Topic Discussion: HSCT associated TMA


Image result for TMA kidneyRecently, we wrote an article on Bone marrow transplant or HSCT related TMA for AJKD.
Few things that we have seen in our experience and also what we learnt while writing on this topic is important for Nephrologists to understand.



1.       Diagnosis of TMA related to HSCT that effects the kidney is hard to diagnosis. It is likely the most common kidney biopsy finding post HSCT.  Besides the lab parameters of kidney injury, TRENDING the LDH, haptoglobin, platelets and hemoglobin is critical. In addition, HTN might be the first and most important sign of impending TMA. If the patient requires more than 2 meds for HTN control, one for CNI and other for steroids, it is possible that there is a smoldering TMA . Perhaps we miss some of these cases due to this. Early Nephrology referral might be key as urinalysis is not uniformly done in most centers years post HSCT.
2.       Once infections such as parvo, BK and CMV have been ruled out, a complement mediated process is the likely cause.
3.       CNIs are usually portrayed as the most likely culprit but not all allogenic HSCTS are on CNI and none of the autologous HSCT are on CNIs, yet TMA ensues. In many instances, TMA still gets worse.

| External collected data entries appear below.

(** * Thermo_PID: the discrete PID controller and its retuning loop

    A shallow embedding of [src/main/pid_tuner.py] (class [PID]), of the
    control part of [src/main/main.py] ([optimize_pid], [pid_cost] and the
    body of [real_time_pid_tuning]), and of the classes the loop and the
    test scripts use ([Sensors], [PowerSupply], [LoggerUtility]).

    Numbers.  The Python code computes with [int] and [float]; the
    specification speaks of reals.  In the modules [pid_tuner] and [main]
    numbers are the exact rationals [Q]: every operation of the code ([+],
    [-], [*], [/], [**], [%], [abs], comparisons) is the exact one, and
    equality of numbers is [Qeq] (written [==]).  Module [binary64] has the
    controller and the error history again with binary64 floats and their
    rounded operations; what depends on rounding is settled there.

    Exceptions.  A Python call either returns a value or raises; calls are
    modelled as functions into [outcome], and the objects a call mutates
    ([pid], [error_history], the logger) are threaded explicitly. *)

From Stdlib Require Import String QArith Qround Qabs Lqa ZArith Lia Bool List.
Import ListNotations.
Open Scope Q_scope.

(* ------------------------------------------------------------------ *)
(** ** Python values and outcomes *)

(** The exceptions the modelled code can meet. [OptimizeError] stands for
    any [Exception] raised inside [scipy.optimize.minimize]. *)
Inductive exn : Type :=
| ZeroDivisionError
| TypeError
| KeyboardInterrupt
| OptimizeError (msg : string).

(** [KeyboardInterrupt] derives from [BaseException], the others from
    [Exception]: this is what [except Exception] tests. *)
Definition is_Exception (e : exn) : bool :=
  match e with
  | KeyboardInterrupt => false
  | _ => true
  end.

Inductive outcome (A : Type) : Type :=
| Ok (a : A)
| Raise (e : exn).
Arguments Ok {A} a.
Arguments Raise {A} e.

(** The result of a Python call that may be a number or [None]. *)
Inductive pyval : Type :=
| PyNone
| PyNum (x : Q).

(** [x > y] and [x < y] on numbers. *)
Definition Qgtb (x y : Q) : bool := negb (Qle_bool x y).
Definition Qltb (x y : Q) : bool := negb (Qle_bool y x).

(* ------------------------------------------------------------------ *)
(** ** pid_tuner.py *)

Module pid_tuner.

(** The attributes of a [PID] object, in the order [__init__] sets them. *)
Record PID : Type := mkPID {
  Kp : Q;                (* Proportional gain *)
  Ki : Q;                (* Integral gain *)
  Kd : Q;                (* Derivative gain *)
  Kaw : Q;               (* Anti-windup gain *)
  T_C : Q;               (* Time constant for derivative filtering *)
  T : Q;                 (* Time step *)
  max : Q;               (* Maximum command *)
  min : Q;               (* Minimum command *)
  max_rate : Q;          (* Maximum rate of change of the command *)
  integral : Q;          (* Integral term *)
  err_prev : Q;          (* Previous error *)
  deriv_prev : Q;        (* Previous derivative *)
  command_sat_prev : Q;  (* Previous saturated command *)
  command_prev : Q;      (* Previous command *)
  command_sat : Q        (* Current saturated command *)
}.

(** [PID.__init__]: the nine arguments are stored, the running state is 0. *)
Definition init (Kp Ki Kd Kaw T_C T max min max_rate : Q) : PID :=
  mkPID Kp Ki Kd Kaw T_C T max min max_rate 0 0 0 0 0 0.

(** Attribute assignments [self.f = v]. *)
Definition set_Kp (v : Q) (p : PID) : PID :=
  mkPID v (Ki p) (Kd p) (Kaw p) (T_C p) (T p) (max p) (min p) (max_rate p)
        (integral p) (err_prev p) (deriv_prev p) (command_sat_prev p)
        (command_prev p) (command_sat p).
Definition set_Ki (v : Q) (p : PID) : PID :=
  mkPID (Kp p) v (Kd p) (Kaw p) (T_C p) (T p) (max p) (min p) (max_rate p)
        (integral p) (err_prev p) (deriv_prev p) (command_sat_prev p)
        (command_prev p) (command_sat p).
Definition set_Kd (v : Q) (p : PID) : PID :=
  mkPID (Kp p) (Ki p) v (Kaw p) (T_C p) (T p) (max p) (min p) (max_rate p)
        (integral p) (err_prev p) (deriv_prev p) (command_sat_prev p)
        (command_prev p) (command_sat p).
Definition set_integral (v : Q) (p : PID) : PID :=
  mkPID (Kp p) (Ki p) (Kd p) (Kaw p) (T_C p) (T p) (max p) (min p) (max_rate p)
        v (err_prev p) (deriv_prev p) (command_sat_prev p)
        (command_prev p) (command_sat p).
Definition set_err_prev (v : Q) (p : PID) : PID :=
  mkPID (Kp p) (Ki p) (Kd p) (Kaw p) (T_C p) (T p) (max p) (min p) (max_rate p)
        (integral p) v (deriv_prev p) (command_sat_prev p)
        (command_prev p) (command_sat p).
Definition set_deriv_prev (v : Q) (p : PID) : PID :=
  mkPID (Kp p) (Ki p) (Kd p) (Kaw p) (T_C p) (T p) (max p) (min p) (max_rate p)
        (integral p) (err_prev p) v (command_sat_prev p)
        (command_prev p) (command_sat p).
Definition set_command_sat_prev (v : Q) (p : PID) : PID :=
  mkPID (Kp p) (Ki p) (Kd p) (Kaw p) (T_C p) (T p) (max p) (min p) (max_rate p)
        (integral p) (err_prev p) (deriv_prev p) v
        (command_prev p) (command_sat p).
Definition set_command_prev (v : Q) (p : PID) : PID :=
  mkPID (Kp p) (Ki p) (Kd p) (Kaw p) (T_C p) (T p) (max p) (min p) (max_rate p)
        (integral p) (err_prev p) (deriv_prev p) (command_sat_prev p)
        v (command_sat p).
Definition set_command_sat (v : Q) (p : PID) : PID :=
  mkPID (Kp p) (Ki p) (Kd p) (Kaw p) (T_C p) (T p) (max p) (min p) (max_rate p)
        (integral p) (err_prev p) (deriv_prev p) (command_sat_prev p)
        (command_prev p) v.

(** Lines 52-57 of [Step], "Saturate command". *)
Definition saturate (self : PID) (command : Q) : PID :=
  if Qgtb command (max self) then set_command_sat (max self) self
  else if Qltb command (min self) then set_command_sat (min self) self
  else set_command_sat command self.

(** Lines 60-63 of [Step], "Apply rate limiter". *)
Definition rate_limit (self : PID) : PID :=
  if Qgtb (command_sat self) (command_sat_prev self + max_rate self * T self)
  then set_command_sat (command_sat_prev self + max_rate self * T self) self
  else if Qltb (command_sat self) (command_sat_prev self - max_rate self * T self)
  then set_command_sat (command_sat_prev self - max_rate self * T self) self
  else self.

(** [PID.Step(measurement, setpoint)].  The first component is the object
    after the call.  The division of line 41 raises when [T + T_C] is zero,
    after [integral] has been updated.  The body has no [return] statement,
    so a call that does not raise evaluates to [None]. *)
Definition Step (self : PID) (measurement setpoint : Q) : PID * outcome pyval :=
  (* Calculate error *)
  let err := setpoint - measurement in
  (* Update integral term with anti-windup *)
  let self :=
    set_integral
      (integral self
       + (Ki self * err * T self
          + Kaw self * (command_sat_prev self - command_prev self) * T self))
      self in
  (* Calculate filtered derivative *)
  if Qeq_bool (T self + T_C self) 0 then (self, Raise ZeroDivisionError)
  else
    let deriv_filt :=
      (err - err_prev self + T_C self * deriv_prev self) / (T self + T_C self) in
    let self := set_err_prev err self in
    let self := set_deriv_prev deriv_filt self in
    (* Calculate command using PID equation *)
    let command := Kp self * err + integral self + Kd self * deriv_filt in
    (* Store previous command *)
    let self := set_command_prev command self in
    (* Saturate command *)
    let self := saturate self command in
    (* Apply rate limiter *)
    let self := rate_limit self in
    (* Store previous saturated command *)
    let self := set_command_sat_prev (command_sat self) self in
    (self, Ok PyNone).

End pid_tuner.

(* ------------------------------------------------------------------ *)
(** ** main.py *)

Module main.
Import pid_tuner.

(** Channels for heating and cooling *)
Definition cool_ch : string := "ch1".
Definition heat_ch : string := "ch2".

(** Target setpoint and time interval *)
Definition target_temp : Q := 50.
Definition tuning_interval : Q := 0.5.

(** The module-level controller [pid = PID(Kp=0.5, Ki=0.1, ...)]. *)
Definition pid0 : PID := init 0.5 0.1 0.01 0.01 1 0.1 10 0 0.5.

(** A coefficient vector [[Kp, Ki, Kd]]. *)
Definition gains : Type := (Q * Q * Q)%type.

Definition gains_of (p : PID) : gains := (Kp p, Ki p, Kd p).

(** [pid.Kp, pid.Ki, pid.Kd = coefficients] *)
Definition assign_gains (coefficients : gains) (p : PID) : PID :=
  let '(kp, ki, kd) := coefficients in
  set_Kd kd (set_Ki ki (set_Kp kp p)).

Inductive level : Type := INFO | WARNING | ERROR.

(** The module state the loop works on: the globals [pid] and
    [error_history], the loop variable [coefficients], the records sent to
    the logger [log] and the calls made to [power.set_output] (channel and
    voltage; the current is the constant 2), both oldest first.  The CSV
    writer and the hardware behind [sensors] and [power] are not modelled. *)
Record State : Type := mkState {
  pid : PID;
  error_history : list Q;
  coefficients : gains;
  log : list (level * string);
  actuations : list (string * Q)
}.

4.       Based on some recent findings in the basic science world and few case reports, we propose that TMA following HSCT in many cases might be an “endothelial” variant of GVHD. Treating the underlying GVHD might be the best option in these cases. This might open certain treatment avenues that we haven’t really encountered.
5.       If the TMA is not a ADAMTS13 process, or a “antibody” being removed, TPE doesn’t really help in most cases. Rituximab can be a potential option as this might also help treat GVHD. Alternatively, in many pediatric patients, eculizumab has been used with some success to halt the activated complement  process.